Comment by panzi
3 years ago
How do Firefox and Blender do it? They just provide compressed archives, which you uncompress into a folder and run the binary, no problem. I myself once had to write a small CLI program in Rust, where I statically linked musl. I know, can't compare that with OpenGL stuff, but Firefox and Blender do use OpenGL (and perhaps even Vulkan these days?).
Firefox maintains an Flatpak package on Flathub. Flatpak uses runtimes to provide a base layer of provided libraries that are the same regardless which distro you use.
https://beta.flathub.org/apps/details/org.mozilla.firefox
with difficulty, and not that well. for example, firefox binaries require gtk built with support for X, despite only actually using wayland at runtime if configured. the reason why people generally don't complain about it is because if you have this sort of weird configuration, you can usually compile firefox yourself, or have it compiled by your distro. with binary-only releases, all complaints (IMO justifiably) go to the proprietary software vendors.

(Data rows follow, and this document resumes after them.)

Lemma Reachable_run t :
  Reachable t <->
  exists tracks t0 ops, buildTournament tracks = Ok t0 /\ run ops t0 = Ok t.
Proof.
  split.
  - induction 1 as [tracks t Hb|t o t' _ (tracks & t0 & ops & Hb & Hr) Hs].
    + by exists tracks, t, [].
    + exists tracks, t0, (ops ++ [o]). split; [done|].
      clear Hb. revert t0 Hr. induction ops as [|o1 ops IH]; intros t0 Hr; simpl in *.
      * injection Hr as ->. by rewrite Hs.
      * destruct (step t0 o1) as [t1|]; [|done]. simpl in *. by apply IH.
  - intros (tracks & t0 & ops & Hb & Hr).
    assert (H0 : Reachable t0) by by econstructor.
    clear Hb. revert t0 H0 Hr. induction ops as [|o ops IH]; intros t0 H0 Hr; simpl in *.
    + by injection Hr as <-.
    + destruct (step t0 o) as [t1|] eqn:Es; [|done]. simpl in Hr.
      eapply IH; [|done]. by econstructor.
Qed.

Lemma Ledger_build tracks t0 :
  buildTournament tracks = Ok t0 -> Ledger (length (alive tracks)) t0.
Proof.
  intros Hb. destruct (buildTournament_Inv tracks) as (t & Hb' & HI & Hh & Hr & Hi).
  rewrite Hb in Hb'. injection Hb' as <-.
  assert (He : entrantCount (makeRound tracks) = length (alive tracks) /\
               decidedCount (makeRound tracks) = 0).
  { destruct (decide (length (alive tracks) <= 1)) as [Hle|Hgt].
    - by rewrite makeRound_done.
    - rewrite makeRound_alive.
      destruct (makeRound_fresh (alive tracks)) as (_ & ? & ?);
        [apply alive_present | lia | done]. }
  destruct He as [He Hd].
  unfold Ledger. rewrite Hh, Hr, Hi. simpl. rewrite Hd.
  split; [done|]. split; [constructor|]. split; [|split; [constructor|]].
  - intros [|i] r; [|done]. intros [= <-]. rewrite He.
    change (2 ^ 0) with 1. rewrite Nat.div_1_r. lia.
  - intros Hn. constructor; [lia | constructor].
Qed.

Lemma Ledger_applyPick n t s cur t' :
  Inv n t -> Ledger n t -> cursor t = Some cur -> applyPick t s = Ok t' ->
  Ledger n t'.
Proof.
  intros HI (L1 & L2 & L3 & L4 & L5) Hcur Ha.
  destruct (applyPick_shape n t s cur HI Hcur)
    as (past & r & m & w & tail & t1 & Hr & Hi & Hch & Htm & Hpm & Hwm & Hpk &
        Ha1 & Hh & Hr1 & Hi1 & Hd & Hs & Hc1 & Htail).
  rewrite Ha in Ha1. injection Ha1 as <-.
  unfold Ledger. rewrite Hh, Hr1, Hi1.
  rewrite Hr in L1, L3. rewrite Hr, Hi, take_app_length in L2.
  assert (Hcnt : entrantCount r = (n + 2 ^ length past - 1) / 2 ^ length past).
  { apply L3. apply active_lookup. }
  split; [|split; [|split; [|split]]].
  - rewrite length_app, L1, !fmap_app, !sum_list_with_app. simpl. rewrite Hd.
    destruct Htail as [->|(_ & ws & -> & Hws & Hlen & _)]; simpl; [lia|].
    destruct (makeRound_fresh ws Hws Hlen) as (_ & _ & ->). lia.
  - destruct Htail as [->|(Hset & ws & -> & _)]; simpl.
    + rewrite Nat.add_0_r. by rewrite take_app_length.
    + replace (past ++ recordWinner cur w r :: [makeRound ws])
        with ((past ++ [recordWinner cur w r]) ++ [makeRound ws])
        by by rewrite <- app_assoc.
      replace (length past + 1) with (length (past ++ [recordWinner cur w r]))
        by (rewrite length_app; simpl; lia).
      rewrite take_app_length. apply Forall_app. split; [done|].
      by constructor.
  - intros i r' Hlk.
    destruct (decide (i < length past)) as [Hlt|Hge].
    { apply L3. rewrite lookup_app_l in Hlk |- * by done. done. }
    rewrite lookup_app_r in Hlk by lia.
    destruct (i - length past) as [|[|k]] eqn:Ek.
    + simpl in Hlk. injection Hlk as <-.
      rewrite recordWinner_entrantCount.
      by replace i with (length past) by lia.
    + simpl in Hlk.
      destruct Htail as [->|(Hset & ws & -> & Hws & Hlen & Hsv)]; [done|].
      simpl in Hlk. injection Hlk as <-.
      destruct (makeRound_fresh ws Hws Hlen) as (_ & -> & _).
      replace i with (S (length past)) by lia.
      rewrite <- ceil_half_step, <- Hcnt, <- (recordWinner_entrantCount cur w r).
      destruct (recordWinner cur w r) as [| |ents bye ms]; try done.
      simpl in Hset, Hsv. rewrite Hset in Hsv. injection Hsv as <-.
      destruct (collectWinners_decided bye ms Hset) as [-> _].
      cbn [entrantCount]. destruct (truthy bye).
      * replace (2 * length ms + 1 + 1) with ((length ms + 1) * 2) by lia.
        by rewrite Nat.div_mul.
      * replace (2 * length ms + 0 + 1) with (1 + length ms * 2) by lia.
        rewrite Nat.div_add by done. change (1 / 2) with 0. lia.
    + simpl in Hlk.
      destruct Htail as [->|(_ & ws & -> & _)]; simpl in Hlk; done.
  - apply Forall_app. split.
    + eapply Forall_impl; [exact L4|]. intros h Hle. simpl in Hle. lia.
    + constructor; [|constructor]. destruct cur; simpl; lia.
  - intros Hn. specialize (L5 Hn). rewrite Hr in L5.
    apply Forall_app in L5 as [L5 L5r]. apply Forall_app. split; [done|].
    constructor.
    + rewrite recordWinner_entrantCount. by inversion L5r.
    + destruct Htail as [->|(_ & ws & -> & Hws & Hlen & _)]; [constructor|].
      constructor; [|constructor].
      by destruct (makeRound_fresh ws Hws Hlen) as (_ & -> & _).
Qed.

Lemma run_Ledger tracks t0 ops t :
  buildTournament tracks = Ok t0 -> run ops t0 = Ok t ->
  Inv (length (alive tracks)) t /\ Ledger (length (alive tracks)) t.
Proof.
  intros Hb Hr.
  destruct (buildTournament_Inv tracks) as (t1 & Hb' & HI & _).
  rewrite Hb in Hb'. injection Hb' as <-.
  eapply (run_Inv_ind _ (Ledger (length (alive tracks)))); [|exact HI| |exact Hr].
  - intros. by eapply Ledger_applyPick.
  - by apply Ledger_build.
Qed.

Lemma Reachable_Ledger t : Reachable t -> exists n, Inv n t /\ Ledger n t.
Proof.
  intros (tracks & t0 & ops & Hb & Hr)%Reachable_run.
  exists (length (alive tracks)). by eapply run_Ledger.
Qed.

(** ** Settling *)

Lemma deriveCursor_set_cursor c t : deriveCursor (set_cursor c t) = deriveCursor t.
Proof. done. Qed.

Lemma ffBody_set_cursor c t : ffBody (set_cursor c t) = ffBody t.
Proof. done. Qed.

(** A pass that breaks without naming a champion has only stored the
    derived cursor. *)
Lemma ffBody_Break t t' :
  champion t = None -> ffBody t = Break t' ->
  t' = set_cursor (deriveCursor t) t \/ is_Some (champion t').
Proof.
  intros Hch. unfold ffBody. cbn [rounds roundIndex cursor set_cursor].
  destruct (rounds t !! roundIndex t) as [r|]; [|intros [= <-]; by left].
  destruct (bool_decide _); [intros [= <-]; by left|].
  destruct r as [ents|? ? ? ?|ents bye ms].
  - destruct (length ents =? 1); [|intros [= <-]; by left].
    intros [= <-]. destruct (at_ ents 0) as [e|] eqn:E.
    + right. simpl. eauto.
    + left. unfold set_champion, set_cursor. simpl. by rewrite Hch.
  - intros [= <-]. by left.
  - destruct (negb _); [intros [= <-]; by left|].
    destruct (length _ =? 1); [|done].
    intros [= <-]. destruct (at_ (collectWinners bye ms) 0) as [e|] eqn:E.
    + right. simpl. eauto.
    + left. unfold set_champion, set_cursor. simpl. by rewrite Hch.
Qed.

(** Where the loop stops, it stops again at once. *)
Lemma ffLoop_stops fuel t t' :
  ffLoop fuel t = Some t' ->
  is_Some (champion t') \/
  (champion t' = None /\ ffBody t' = Break (set_cursor (deriveCursor t') t')).
Proof.
  revert t. induction fuel as [|fuel IH]; intros t; simpl; [done|].
  destruct (truthy (champion t)) eqn:Ech.
  { intros [= <-]. left. by apply truthy_is_Some. }
  assert (Hn : champion t = None) by by destruct (champion t).
  destruct (ffBody t) as [t1|t1] eqn:Eb; [|by apply IH].
  intros [= <-].
  destruct (ffBody_Break t t1 Hn Eb) as [->|Hs]; [|by left].
  right. split; [done|]. by rewrite ffBody_set_cursor.
Qed.

(** X1. Settling is idempotent on every tournament value, engine-produced
    or not: what [fastForwardIfNeeded] returns is returned unchanged by a
    second call. *)
Theorem settle_idempotent (t t1 : Tournament) :
  fastForwardIfNeeded t = Ok t1 -> fastForwardIfNeeded t1 = Ok t1.
Proof.
  unfold fastForwardIfNeeded at 1. unfold deepClone. cbv zeta.
  destruct (ffLoop (ffFuel t) t) as [t'|] eqn:E; [|done]. intros [= <-].
  unfold fastForwardIfNeeded, deepClone, ffFuel. cbv zeta. cbn [ffLoop].
  destruct (ffLoop_stops _ _ _ E) as [Hs|[Hn Hb]].
  - apply truthy_is_Some in Hs. cbn [champion set_cursor]. by rewrite Hs.
  - cbn [champion set_cursor]. rewrite Hn. cbn [truthy].
    rewrite ffBody_set_cursor, Hb. done.
Qed.

Lemma settle_idempotent_witness :
  exists t1,
    fastForwardIfNeeded (mkTournament 0 [RDone [Some (track "a" 5)]] None None [])
    = Ok t1 /\ fastForwardIfNeeded t1 = Ok t1.
Proof.
  eexists. split; [reflexivity|].
  apply (settle_idempotent
           (mkTournament 0 [RDone [Some (track "a" 5)]] None None [])).
  reflexivity.
Defined.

I’m happy to blame the OS vendors for not creating a useable base env, I think that’s one of the core tenants for an OS and not providing it is a problem. It may be easier and may push an ideological agenda but I don’t think it’s the right thing to do.
Firefox has a binary they ship in a zip which is broken but they also officially ship a Flatpak which is excellent.
Not sure what you mean; I've been using the Firefox zip for over a decade now with zero problems.
The irony of this comment/response pair being in this thread is delightful.